Loyalty-Schmoyalty

During a time of high unemployment, it seems odd to be talking about loyalty. But the topic seems to rear it’s head on a fairly regular basis, especially in terms of employment. We hear about employers wanting their employees to be loyal, and there have even been a few posts about how employers should “reward” those employees who choose to be loyal right now — while employers are laying off or furloughing or cutting hours. Reward the employees who choose to return to work, even if they are making more on unemployment (even though the rules around unemployment didn’t really change).

Honestly, I have a hard time with this because employers don’t necessarily return the favor. As above, unemployment is up overall (it’s starting to fall, though with COVID numbers going back up, we may see it go back up). Employers still tend to go to the easiest place to save dollars during a recession, which is getting rid of staff. Salary and benefits tend to make up one of the largest portions of a company’s overall budget, so it’s a quick & easy way to save money.

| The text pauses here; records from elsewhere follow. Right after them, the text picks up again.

(** * Greenhouse controller: [DataManager] (src/data_manager.py)

    A shallow embedding of the rule table [SENSOR_ACTIONS], of the rule
    evaluation done by [process_sensor_data], of the command path
    [send_control_message] and of the database thread [_db_thread_func],
    followed by the properties of the specification that concern them. *)

From Stdlib Require Import QArith Ascii String.
From stdpp Require Import gmap strings list sorting.

Local Open Scope string_scope.
Local Open Scope list_scope.

(** ** Python numbers

    A JSON reading carries Python [int]s and [float]s.  Python compares the
    two by exact numerical value, so a finite number is a rational; the
    float-only values [inf], [-inf] and [nan] (which [json.loads] accepts)
    are kept apart. *)

Inductive number :=
| Finite (q : Q)
| PosInf
| NegInf
| NaN.

Definition Qltb (a b : Q) : bool := negb (Qle_bool b a).

(** [a > b] *)
Definition num_gt (a b : number) : bool :=
  match a, b with
  | NaN, _ | _, NaN => false
  | PosInf, PosInf => false
  | PosInf, _ => true
  | _, PosInf => false
  | NegInf, _ => false
  | Finite _, NegInf => true
  | Finite x, Finite y => Qltb y x
  end.

(** [a < b] *)
Definition num_lt (a b : number) : bool := num_gt b a.

(** [a == b] *)
Definition num_eq (a b : number) : bool :=
  match a, b with
  | Finite x, Finite y => Qeq_bool x y
  | PosInf, PosInf | NegInf, NegInf => true
  | _, _ => false
  end.

(** ** [json.dumps] on a dict of strings

    Default arguments: [ensure_ascii=True], separators [", "] and [": "].
    A character of a [str] is a code point; the embedding covers the code
    points below 256, one [ascii] each. *)

Definition dquote : ascii := "034"%char.
Definition backslash : ascii := "\"%char.

Definition hex_digit (n : N) : ascii :=
  match n with
  | 0 => "0" | 1 => "1" | 2 => "2" | 3 => "3" | 4 => "4" | 5 => "5"
  | 6 => "6" | 7 => "7" | 8 => "8" | 9 => "9" | 10 => "a" | 11 => "b"
  | 12 => "c" | 13 => "d" | 14 => "e" | _ => "f"
  end%N%char.

(** What [json.encoder.py_encode_basestring_ascii] writes for one character:
    everything outside [' '..'~'], the double quote and the backslash are
    escaped. *)
Definition json_escape_char (c : ascii) : string :=
  let n := N_of_ascii c in
  if Ascii.eqb c dquote then String backslash (String dquote EmptyString)
  else if Ascii.eqb c backslash then String backslash (String backslash EmptyString)
  else if (n =? 10)%N then "\n"
  else if (n =? 13)%N then "\r"
  else if (n =? 9)%N then "\t"
  else if (n =? 12)%N then "\f"
  else if (n =? 8)%N then "\b"
  else if ((32 <=? n) && (n <=? 126))%N then String c EmptyString
  else "\u00" +:+ String (hex_digit (n / 16)) (String (hex_digit (n mod 16)) EmptyString).

Fixpoint json_escape (s : string) : string :=
  match s with
  | EmptyString => EmptyString
  | String c s' => json_escape_char c +:+ json_escape s'
  end.

Definition json_str (s : string) : string :=
  String dquote (json_escape s) +:+ String dquote EmptyString.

In May, I wrote about this for ERE. I think as employers, we need to be sure we are taking a look internally and how are we treating our employees before a layoff or furlough. Are we ensuring a strong workplace where they will want to return to? Are we paying a fair wage? Do we really reward loyalty — look at your pay practices, do people coming into the organization make more than your current employees? Do you keep your employees in the know of what’s going on?

Photo by Pixabay on Pexels.com

Now we are in the last month of the extra $600 in unemployment benefits, with uncertainty about what’s next with employment, with COVID, the economy – some places open, some partially, some closed. I know I will be watching everything very closely. I will be watching who “rewards” loyalty more – the employer or the employee.